Definition Executor_new : Executor := MkExecutor ∅ (aq_new QUEUE_CAPACITY) ∅.

(** [TaskWaker::wake_task] *)
Definition wake_task (wk : TaskWaker) (q : Q Z) : outcome (Q Z) :=
  match aq_push (waker_task_id wk) q with
  | Some q => Ret q
  | None => Panic "task_queue full"
  end.

(** The wakers invoked during one poll, one after the other. *)
Fixpoint wake_all (ids : list Z) (q : Q Z) : outcome (Q Z) :=
  match ids with
  | [] => Ret q
  | i :: rest => let! q := wake_task (MkWaker i) q in wake_all rest q
  end.

Definition spawn (e : Executor) (t : Task) : outcome Executor :=
  let n := task_id t in
  match tasks e !! n with
  | Some _ => Panic "task with same ID already in tasks"
  | None =>
      let ts := <[n := t]> (tasks e) in
      match aq_push n (task_queue e) with
      | Some q => Ret (MkExecutor ts q (waker_cache e))
      | None => Panic "queue full"
      end
  end.

(** ** Invariant *)

Definition queued (e : Executor) : list Z := aq_contents (task_queue e).

Record exec_inv (e : Executor) : Prop := {
  inv_cache : dom (waker_cache e) ⊆ dom (tasks e);
  inv_wakers : forall n wk, waker_cache e !! n = Some wk -> waker_task_id wk = n;
  inv_ids : forall n t, tasks e !! n = Some t -> task_id t = n;
  inv_capacity : aq_capacity (task_queue e) = QUEUE_CAPACITY;
  inv_length : (length (queued e) <= QUEUE_CAPACITY)%nat
}.

(** ** Lemmas *)

Lemma wake_task_ret wk q q' :
  wake_task wk q = Ret q' <->
  aq_push (waker_task_id wk) q = Some q'.
Proof. unfold wake_task. destruct (aq_push _ q); naive_solver. Qed.

Lemma push_contents {A} (x : A) (q q' : Q A) :
  aq_push x q = Some q' ->
  aq_contents q' = aq_contents q ++ [x] /\ aq_capacity q' = aq_capacity q /\
  (length (aq_contents q) < aq_capacity q)%nat.
Proof. intros H. pose proof (aq_push_spec _ x q) as Hs. rewrite H in Hs. tauto. Qed.

Lemma push_room {A} (x : A) (q : Q A) :
  (length (aq_contents q) < aq_capacity q)%nat -> is_Some (aq_push x q).
Proof.
  intros H. pose proof (aq_push_spec _ x q) as Hs. revert Hs. destruct (aq_push x q); [by eexists|lia].
Qed.

Lemma wake_all_contents ids q q' :
  wake_all ids q = Ret q' ->
  aq_contents q' = aq_contents q ++ ids /\ aq_capacity q' = aq_capacity q /\
  (length (aq_contents q) <= aq_capacity q -> length (aq_contents q') <= aq_capacity q')%nat.
Proof.
  revert q. induction ids as [|i ids IH]; intros q H; cbn in H.
  { injection H as <-. by rewrite app_nil_r. }
  destruct (wake_task (MkWaker i) q) as [q1|] eqn:E; [|done]. cbn in H.
  apply wake_task_ret, push_contents in E as (Hc & Hcap & Hlt). cbn in Hc.
  destruct (IH _ H) as (Hc' & Hcap' & Hle). rewrite Hc', Hc, <- app_assoc.
  split_and!; [done|congruence|]. intros _.
  assert (length (aq_contents q1) <= aq_capacity q1)%nat as Hq1.
  { rewrite Hc, Hcap, length_app. cbn. lia. }
  specialize (Hle Hq1). by rewrite Hc', Hc, <- app_assoc in Hle.
Qed.

Lemma wake_all_room ids q :
  (length (aq_contents q) + length ids <= aq_capacity q)%nat -> exists q', wake_all ids q = Ret q'.
Proof.
  revert q. induction ids as [|i ids IH]; intros q H; cbn in *; [by eexists|].
  destruct (push_room i q) as [q1 Hq1]; [lia|].
  unfold wake_task. cbn. rewrite Hq1. cbn. apply push_contents in Hq1 as (Hc & Hcap & _).
  apply IH. rewrite Hc, Hcap, length_app. cbn. lia.
Qed.

Lemma pop_contents {A} (q : Q A) x q' :
  aq_pop q = Some (x, q') -> aq_contents q = x :: aq_contents q' /\ aq_capacity q' = aq_capacity q.
Proof. intros H. pose proof (aq_pop_spec _ q) as Hs. by rewrite H in Hs. Qed.

Lemma pop_none {A} (q : Q A) : aq_pop q = None -> aq_contents q = [].
Proof. intros H. pose proof (aq_pop_spec _ q) as Hs. by rewrite H in Hs. Qed.

Definition cache_with (e : Executor) (n : Z) : gmap Z TaskWaker :=
  match waker_cache e !! n with
  | Some _ => waker_cache e
  | None => <[n := MkWaker n]> (waker_cache e)
  end.

Lemma cache_with_inv e n t :
  exec_inv e -> tasks e !! n = Some t ->
  dom (cache_with e n) ⊆ dom (tasks e) /\
  forall k wk, cache_with e n !! k = Some wk -> waker_task_id wk = k.
Proof.
  intros [Hc Hw _ _ _] Ht. unfold cache_with. destruct (waker_cache e !! n); [done|].
  apply elem_of_dom_2 in Ht. split.
  - rewrite dom_insert_L. set_solver.
  - intros k wk Hk. rewrite lookup_insert in Hk. case_decide; [by simplify_eq|by apply Hw].
Qed.

Lemma executor_new_inv : exec_inv Executor_new.
Proof.
  unfold Executor_new. split; unfold queued; cbn.
  - done.
  - intros n wk. by rewrite lookup_empty.
  - intros n t. by rewrite lookup_empty.
  - by rewrite aq_new_capacity.
  - rewrite aq_new_contents. cbn. lia.
Qed.

Lemma spawn_inv e t e' : exec_inv e -> spawn e t = Ret e' -> exec_inv e'.
Proof.
  intros [H1 H2 H3 H4 H5] Hs. unfold spawn in Hs.
  destruct (tasks e !! task_id t) eqn:Et; [done|].
  destruct (aq_push (task_id t) (task_queue e)) as [q|] eqn:Eq; [|done].
  injection Hs as <-. apply push_contents in Eq as (Hc & Hcap & Hlt).
  split; unfold queued; cbn; auto.
  - rewrite dom_insert_L. set_solver.
  - intros n t'. rewrite lookup_insert. case_decide; [naive_solver|apply H3].
  - congruence.
  - rewrite Hc, length_app. cbn. rewrite H4 in Hlt. lia.
Qed.

Lemma spawn_room e t :
  exec_inv e -> tasks e !! task_id t = None -> (length (queued e) < QUEUE_CAPACITY)%nat ->
  exists e', spawn e t = Ret e' /\ exec_inv e' /\ queued e' = queued e ++ [task_id t] /\
    tasks e' = <[task_id t := t]> (tasks e).
Proof.
  intros Hi Ht Hl. destruct (push_room (task_id t) (task_queue e)) as [q Hq].
  { rewrite (inv_capacity _ Hi). done. }
  exists (MkExecutor (<[task_id t := t]> (tasks e)) q (waker_cache e)).
  assert (spawn e t = Ret (MkExecutor (<[task_id t := t]> (tasks e)) q (waker_cache e))) as Hs
    by (unfold spawn; by rewrite Ht, Hq).
  split_and!; [done|by eapply spawn_inv| |done]. by apply push_contents in Hq as [? _].
Qed.

Lemma wake_all_inv e ids q :
  exec_inv e -> wake_all ids (task_queue e) = Ret q ->
  exec_inv (MkExecutor (tasks e) q (waker_cache e)).
Proof.
  intros [H1 H2 H3 H4 H5] Hw. apply wake_all_contents in Hw as (Hc & Hcap & Hle).
  split; unfold queued in *; cbn; auto; [congruence|].
  rewrite <- H4, <- Hcap. apply Hle. by rewrite H4.
Qed.

(** ** Running

    A future is polled through the section variable [poll]. *)
Context {W : Type}.
Variable poll : Z -> Fut -> W -> Poll * Fut * W * list Z.

(** The body of the loop after [pop] gave [n]: the waker is the cached one or a
    new one, and the poll is given that waker. *)
Definition run_popped (n : Z) (e : Executor) (w : W) : outcome (Executor * W) :=
  match tasks e !! n with
  | None => Ret (e, w)
  | Some t =>
      let cache := cache_with e n in
      let waker := default (MkWaker n) (cache !! n) in
      let '(r, fut, w, woken) := poll (waker_task_id waker) (future t) w in
      let! q := wake_all woken (task_queue e) in
      match r with
      | Ready => Ret (MkExecutor (delete n (tasks e)) q (delete n cache), w)
      | Pending => Ret (MkExecutor (<[n := MkTask (task_id t) fut]> (tasks e)) q cache, w)
      end
  end.

(** [task_queue.pop()] *)
Definition pop_task (e : Executor) : option (Z * Executor) :=
  match aq_pop (task_queue e) with
  | None => None
  | Some (n, q) => Some (n, MkExecutor (tasks e) q (waker_cache e))
  end.

(** One iteration of [while let Some(task_id) = task_queue.pop()]; [None] when
    the queue is empty, otherwise the popped id and the new state. *)
Definition run_one (e : Executor) (w : W) : outcome (option (Z * Executor * W)) :=
  match pop_task e with
  | None => Ret None
  | Some (n, e) => let! (e, w) := run_popped n e w in Ret (Some (n, e, w))
  end.

(** [run_ready_tasks]: the ids popped, in order, and the final state; [None] when
    the fuel ends first. *)
Fixpoint run_ready_tasks (fuel : nat) (e : Executor) (w : W)
    : outcome (option (list Z * Executor * W)) :=
  match fuel with
  | O => Ret None
  | S fuel =>
      let! r := run_one e w in
      match r with
      | None => Ret (Some ([], e, w))
      | Some (n, e, w) =>
          let! r := run_ready_tasks fuel e w in
          Ret (match r with
               | None => None
               | Some (ns, e, w) => Some (n :: ns, e, w)
               end)
      end
  end.

(** [k] iterations of the loop (fewer when the queue runs empty). *)
Fixpoint run_k (k : nat) (e : Executor) (w : W) : outcome (list Z * Executor * W) :=
  match k with
  | O => Ret ([], e, w)
  | S k =>
      let! r := run_one e w in
      match r with
      | None => Ret ([], e, w)
      | Some (n, e, w) => let! (ns, e, w) := run_k k e w in Ret (n :: ns, e, w)
      end
  end.

(** ** The reference: polling a list of tasks in order

    The live tasks with their futures, the machine, and the ids woken on the way. *)
Definition futures (e : Executor) : gmap Z Fut := future <$> tasks e.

* * * * * * * * *

YOUR OBJECTIVE:
Look through the entries above. Copy out every line holding the word "TaskWaker".

RESPONSE TO THIS EXERCISE:
(** [TaskWaker::wake_task] *)
Definition wake_task (wk : TaskWaker) (q : Q Z) : outcome (Q Z) :=
Definition cache_with (e : Executor) (n : Z) : gmap Z TaskWaker :=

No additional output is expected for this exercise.